Диагностика без анализов, врачевание без лекарств | страница 21
Врач должен приучать себя не только слушать словесные жалобы больного, но и воспринимать всё то, что он сообщает нам дополнительно — своим видом и поведением, взглядами, интонациями, паузами, умолчаниями, междометиями. Для этого надо развивать свою наблюдательность, зорко и активно следить за больным на протяжении всей встречи с ним. Впрочем, внимание врача всегда должно быть пытливым, ищущим. Так, при аускультации сердца мы ведь не просто пассивно слушаем все поступающие в ухо разнообразные звуки. Мы активно выискиваем среди них только те, что важны для диагностики, например, хотя бы намек на ритм галопа, нежный диастолический шум на аорте, еле слышный шум трения перикарда и т. п. Точно так же, наблюдая за больным, мы должны активно искать даже не бросающиеся в глаза внешние проявления депрессии, тревоги, возбуждения и прочих отрицательных эмоций. Беседуя с больным, следует не только слушать. Призыв библейского пророка: «Слушайте и внемлите!» — это не прием ораторского красноречия, когда второе слово просто усиливает или поясняет первое. Это необыкновенно точное обозначение двух разных способов познания. Надо не только слушать то, что говорит больной, но и внимать, то есть воспринимать нашего собеседника, вбирать его целиком всеми органами чувств. Кстати, в толковом словаре Даля слово «внимательный» объясняется, как «слушающий и замечающий». Такое пытливое внимание существенно дополняет те сведения, которые можно извлечь из словесной жалобы больного.
Но почему же эта больная не рассказала о самоубийстве своей матери еще во время собирания истории болезни? Это потрясающее признание прозвучало чуть ли не в конце нашей встречи, уже после того, я закончил расспрос, провел физикальное исследование, ознакомился с анализами, кардиограммами и рентгеновскими снимками и даже начал излагать ей свое врачебное заключение.

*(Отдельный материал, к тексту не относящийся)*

(* ===== verification/Toy.v ===== *)
(** * A concrete third-party world

    A small executable instance of [ExtTypes] and [External], on which the
    witnesses of the theorems are evaluated: repositories are a map from paths to
    configurations, multiaddrs are parsed component by component, prometheus
    keeps the number of registered collectors, and any function whose name is in
    [t_fail] reports an error.  The instances are local: a file that evaluates
    witnesses on them declares them itself. *)
From S2P Require Import Prelude GoStrings GoPath GoOs Ext World.
From Stdlib Require Import Ascii.

Definition toy_cfg : CfgTypes := {|
  cfg_rest := unit;
  Flag := bool;
  ServiceMode := bool;
  AddrInfo := string;
|}.
#[local] Existing Instance toy_cfg.

Record toy_st := mkToy {
  t_fail : list string;
  t_repos : gmap string Config;
  t_default : Config;
  t_registered : nat;
  t_info : nat;
  t_store : gmap string string;
}.

Definition toy_types : ExtTypes := {|
  ext_st := toy_st;
  Multiaddr := list Component;
  Identity := unit;
  loader_rest := unit;
  Repo := string;
  Listener := list Component;
  ipfs_rest := unit;
  CoreAPI := unit;
  KeyEncoder := unit;
  Cid := string;
  IPath := string;
  GPath := string;
  FileReader := string;
  float64 := Z;
|}.
#[local] Existing Instance toy_types.

(** Decimal text of a port. *)
Fixpoint toy_digits (acc : Z) (s : string) : option Z :=
  match s with
  | "" => Some acc
  | String c s' =>
      let n := nat_of_ascii c in
      if decide (48 <= n <= 57) then toy_digits (10 * acc + (Z.of_nat n - 48)) s' else None
  end.

Definition toy_port (s : string) : bool :=
  match s with
  | "" => false
  | _ => match toy_digits 0 s with Some p => bool_decide (0 <= p <= 65535)%Z | None => false end
  end.

(** Protocol names with their codes; ["quic"] carries no value. *)
Definition toy_code (p : string) : option Z :=
  if decide (p = "tcp") then Some 6%Z
  else if decide (p = "udp") then Some 273%Z
  else if decide (p = "ip4") then Some 4%Z
  else if decide (p = "ip6") then Some 41%Z
  else if decide (p = "dns4") then Some 54%Z
  else if decide (p = "p2p") then Some 421%Z
  else None.

Fixpoint toy_parse (segs : list string) : result (list Component) :=
  match segs with
  | [] => inl []
  | p :: rest =>
      if decide (p = "quic") then
        match toy_parse rest with inl cs => inl (mkComp 460 "" :: cs) | inr e => inr e end
      else
        match toy_code p, rest with
        | Some c, v :: rest' =>
            if decide ((c = 6%Z \/ c = 273%Z) /\ toy_port v = false)
            then inr (Errorf "failed to parse multiaddr: bad port")
            else match toy_parse rest' with inl cs => inl (mkComp c v :: cs) | inr e => inr e end
        | _, _ => inr (Errorf "failed to parse multiaddr")
        end
  end.

Definition toy_NewMultiaddr (s : string) : result (list Component) :=
  match split_on slash s with
  | "" :: segs => toy_parse segs
  | _ => inr (Errorf "failed to parse multiaddr: must begin with /")
  end.

Section toy_ops.
Definition tenv := @Env toy_types.

Definition tupd (f : toy_st -> toy_st) (e : tenv) : tenv := mkEnv (env_fs e) (f (env_x e)).

Definition toy_err (name : string) : error := Errorf (name +:+ " failed").

(** [name] fails when it is listed in [t_fail], and otherwise runs [op]. *)
Definition toy_try {A} (name : string) (op : tenv -> A * tenv) : tenv -> (A + error) * tenv :=
  fun e => if decide (name ∈ t_fail (env_x e)) then (inr (toy_err name), e)
           else let '(a, e') := op e in (inl a, e').

Definition toy_opt (name : string) (op : tenv -> tenv) : tenv -> option error * tenv :=
  fun e => if decide (name ∈ t_fail (env_x e)) then (Some (toy_err name), e) else (None, op e).

Definition toy_loader_op (name : string) (state : Z) (l : @PluginLoader toy_types) :
    tenv -> (option error * @PluginLoader toy_types) * tenv :=
  fun e => if decide (name ∈ t_fail (env_x e)) then ((Some (toy_err name), l), e)
           else ((None, mkLoader state (pl_rest l)), e).

Definition toy_put_repo (r : string) (c : Config) : tenv -> tenv :=
  tupd (fun s => mkToy (t_fail s) (<[r := c]> (t_repos s)) (t_default s) (t_registered s)
                       (t_info s) (t_store s)).

Definition toy_register (d : nat -> nat) : tenv -> tenv :=
  tupd (fun s => mkToy (t_fail s) (t_repos s) (t_default s) (d (t_registered s)) (t_info s)
                       (t_store s)).

Definition toy_add_info : tenv -> tenv :=
  tupd (fun s => mkToy (t_fail s) (t_repos s) (t_default s) (t_registered s) (S (t_info s))
                       (t_store s)).

Definition toy_put (k v : string) : tenv -> tenv :=
  tupd (fun s => mkToy (t_fail s) (t_repos s) (t_default s) (t_registered s) (t_info s)
                       (<[k := v]> (t_store s))).

Definition toy_set_storage (m : string) (c : Config) : Config :=
  mkConfig (ConnMgr_LowWater c) (ConnMgr_HighWater c) (ConnMgr_GracePeriod c)
    (Swarm_EnableAutoRelay c) (Swarm_EnableRelayHop c) (Network_Relay c) (Routing_Type c)
    m (AutoNAT_ServiceMode c) (AutoNAT_Throttle c) (Addresses_Swarm c)
    (Addresses_API c) (Addresses_Gateway c) (Bootstrap c) (Peering_Peers c)
    (Gateway_Writable c) (Gateway_RootRedirect c) (Experimental_P2pHttpProxy c) (cfg_other c).
End toy_ops.

Definition toy_ext : External := {|
  Flag_True := true;
  Flag_String := fun b : bool => if b then "true" else "false";
  AutoNATServiceEnabled := true;
  AutoNATServiceDisabled := false;
  P_TCP := 6;
  P_UDP := 273;
  WebUIPaths := ["/ipfs/webui"];
  CurrentVersionNumber := "0.10.0";
  CurrentCommit := "64b532f";
  fsrepo_RepoVersion := 11;
  runtime_GOARCH := "amd64";
  runtime_GOOS := "linux";
  runtime_Version := "go1.16";
  GoIntBits := 64;
  float_zero := 0%Z;
  float_add := Z.add;
  float_uint32 := u32;
  ma_NewMultiaddr := toy_NewMultiaddr;
  ma_components := fun m => m;
  ma_String := fun m => join_with "" (map comp_Value m);
  config_ParseBootstrapPeers := fun l => if decide ("" ∈ l) then inr (toy_err "ParseBootstrapPeers") else inl l;
  config_BootstrapPeerStrings := fun l => l;
  peer_AddrInfosFromP2pAddrs := fun l => inl (map (fun m => join_with "/" (map comp_Value m)) l);
  config_Profiles := fun p =>
    if decide (p = "server") then Some (fun c => (toy_set_storage "20GB" c, None)) else None;
  config_Clone := fun c => inl c;
  Listener_Multiaddr := fun l => l;
  keyencode_FromString := fun _ => inl tt;
  ke_FormatID := fun _ _ => "QmToyId";
  corepath_New := fun s => s;
  path_ParseCidToPath := fun s => if decide (s = "") then inr (toy_err "ParseCidToPath") else inl s;
  Cid_String := fun c => c;
  fmt_Duration := fun _ => "1ms";
  time_Now := fun e => (0%Z, e);
  log_date := fun e => ("2021/10/01", e);
  log_time := fun e => ("12:00:00", e);
  config_CreateIdentity := toy_try "CreateIdentity" (fun e => (tt, e));
  config_InitWithIdentity := fun _ => toy_try "InitWithIdentity" (fun e => (t_default (env_x e), e));
  fsrepo_IsInitialized := fun r e => (bool_decide (is_Some (t_repos (env_x e) !! r)), e);
  fsrepo_Init := fun r c => toy_opt "fsrepo.Init" (toy_put_repo r c);
  fsrepo_Open := fun r => toy_try "fsrepo.Open" (fun e => (r, e));
  repo_Config := fun r => toy_try "repo.Config" (fun e => (default (t_default (env_x e)) (t_repos (env_x e) !! r), e));
  repo_SetConfig := fun r c => toy_opt "repo.SetConfig" (toy_put_repo r c);
  loader_New := fun _ => toy_try "NewPluginLoader" (fun e => (mkLoader 0 tt, e));
  loader_Initialize := toy_loader_op "Initialize" 2;
  loader_Inject := toy_loader_op "Inject" 4;
  loader_Start := fun l _ => toy_loader_op "Start" 6 l;
  loader_Close := toy_loader_op "Close" 8;
  mprome_Inject := toy_opt "mprome.Inject" (fun e => e);
  core_NewNode := fun _ _ => toy_try "core.NewNode" (fun e => (mkIpfs false true None tt, e));
  node_Close := fun _ => toy_opt "node.Close" (fun e => e);
  cctx_GetConfig := fun r f => fun e =>
    (match f with None => Ok (inr (Errorf "nil LoadConfig function")) | Some g => g r end, e);
  manet_Listen := fun m => toy_try "manet.Listen" (fun e => (m, e));
  node_SetAPIAddr := fun _ _ => toy_opt "SetAPIAddr" (fun e => e);
  promauto_ipfs_info := fun _ _ e =>
    (if decide (t_info (env_x e) = 0) then Ok tt else Panic "duplicate metrics collector registration attempted",
     toy_add_info e);
  prometheus_MustRegister := fun _ e =>
    (if decide (t_registered (env_x e) = 0) then Ok tt else Panic "duplicate metrics collector registration attempted",
     toy_register S e);
  prometheus_Unregister := fun _ e => (true, toy_register pred e);
  coreapi_New := fun _ => toy_try "NewCoreAPI" (fun e => (tt, e));
  Swarm_Peers := fun _ _ => toy_try "Swarm.Peers" (fun e => ([("QmPeer", "/ip4/1.2.3.4/tcp/4001")], e));
  InterfaceListenAddresses := fun _ e => ((["/ip4/127.0.0.1/tcp/10100"], None), e);
  PeerHost_Addrs := fun _ e => (["/ip4/1.2.3.4/tcp/10100"], e);
  Unixfs_Add := fun _ done msg o =>
    toy_try (if done then "" else "Unixfs.Add")
      (fun e => ("Qm" +:+ msg, match o with Unixfs_HashOnly _ => e | Unixfs_Pin _ => toy_put ("Qm" +:+ msg) msg e end));
  Unixfs_Get := fun _ _ p e =>
    (match t_store (env_x e) !! p with
     | Some d => inl (FN_File d)
     | None => if decide (p = "dir") then inl FN_Directory else inr (toy_err "Unixfs.Get")
     end, e);
  ioutil_ReadAll := fun f => toy_try "ReadAll" (fun e => (f, e));
  Pin_Add := fun _ _ _ => toy_opt "Pin.Add" (fun e => e);
  Pin_Rm := fun _ _ _ => toy_opt "Pin.Rm" (fun e => e);
  PublishWithEOL := fun _ _ _ _ => toy_opt "PublishWithEOL" (fun e => e);
  GarbageCollect := fun _ _ => toy_opt "GarbageCollect" (fun e => e);
  GarbageCollect_nil := fun _ e => (Panic "nil node", e);
  PeersTotalValues := fun _ e => ([3%Z; 2%Z], e);
  PeriodicGC := fun _ _ => toy_opt "PeriodicGC" (fun e => e);
  PeriodicGC_nil := fun _ e => (Panic "nil node", e);
  corehttp_Serve := fun _ _ _ => toy_opt "Serve" (fun e => e);
|}.
#[local] Existing Instance toy_ext.

(** A default configuration, as [config.InitWithIdentity] would build it. *)
Definition toy_config : @Config (@et_cfg toy_types) :=
  mkConfig 600 900 "20s" false false false "dht" "10GB" true None
    ["/ip4/0.0.0.0/tcp/4001"; "/ip6/::/tcp/4001"; "/ip4/0.0.0.0/udp/4001/quic"]
    ["/ip4/127.0.0.1/tcp/5001"] ["/ip4/127.0.0.1/tcp/8080"]
    ["/dns4/bootstrap/tcp/4001/p2p/QmBoot"] [] false "" false tt.

(** A process that has just been loaded, over a file system with a directory. *)
Definition toy_fs : FS := mkFS {["repo" := FDir]} (fun _ _ => None) (fun _ => 0).

Definition toy_env (fails : list string) : Env :=
  mkEnv toy_fs (mkToy fails ∅ toy_config 0 0 ∅).

Definition toy_world (fails : list string) : World :=
  mkWorld None false false false 0 ∅ ∅ ∅ ∅ [] (mkLogger 3 OutStderr) 1 ∅ [] (toy_env fails).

Я полагаю, что её нежелание сразу раскрыться вызывалось двумя причинами. Во-первых, тяжело вновь пересказывать эти ужасные подробности. Но главная причина была другая. Нетрудно представить реакцию доктора, если ему расскажут этот эпизод в самом начале визита. Он тотчас объявит, что всё дело в «нервах», выпишет что-нибудь успокаивающее и решит, что его задача выполнена. Моя пациентка наверняка догадывалась, что именно это событие является истинной, или, во всяком случае, главной причиной её заболевания: у наших подопечных здравого смысла никак не меньше, чем у нас, а думают они о своих болезнях заведомо дольше и напряженнее, чем мы. Но в отличие от нас, больные не знают, какие клинические картины могут возникать в ответ на душевные травмы. Да, она понимает, что началась её болезнь вследствие самоубийства матери; но вдруг её сердце тоже пострадало, так что лечить надо не только нервы, но и больное сердце? Пусть доктор обследует её без подсказки, иначе он всё сведет только к «нервам». Быть может, он действительно найдет что-нибудь серьезное, и тогда лечение окажется более полным и разносторонним, чем просто валериановыми каплями… Только убедившись, что доктор расспросил и обследовал её самым добросовестным образом и не стал списывать всё на «нервы», хотя и заметил её душевное состояние, она прониклась доверием к нему. Именно это доверие и облегчило ей признание о пережитой трагедии. Отсюда и важный практический вывод: доверие больного (а его ещё надо добиться!) резко повышает полноту и надежность информации, которые он сообщает врачу.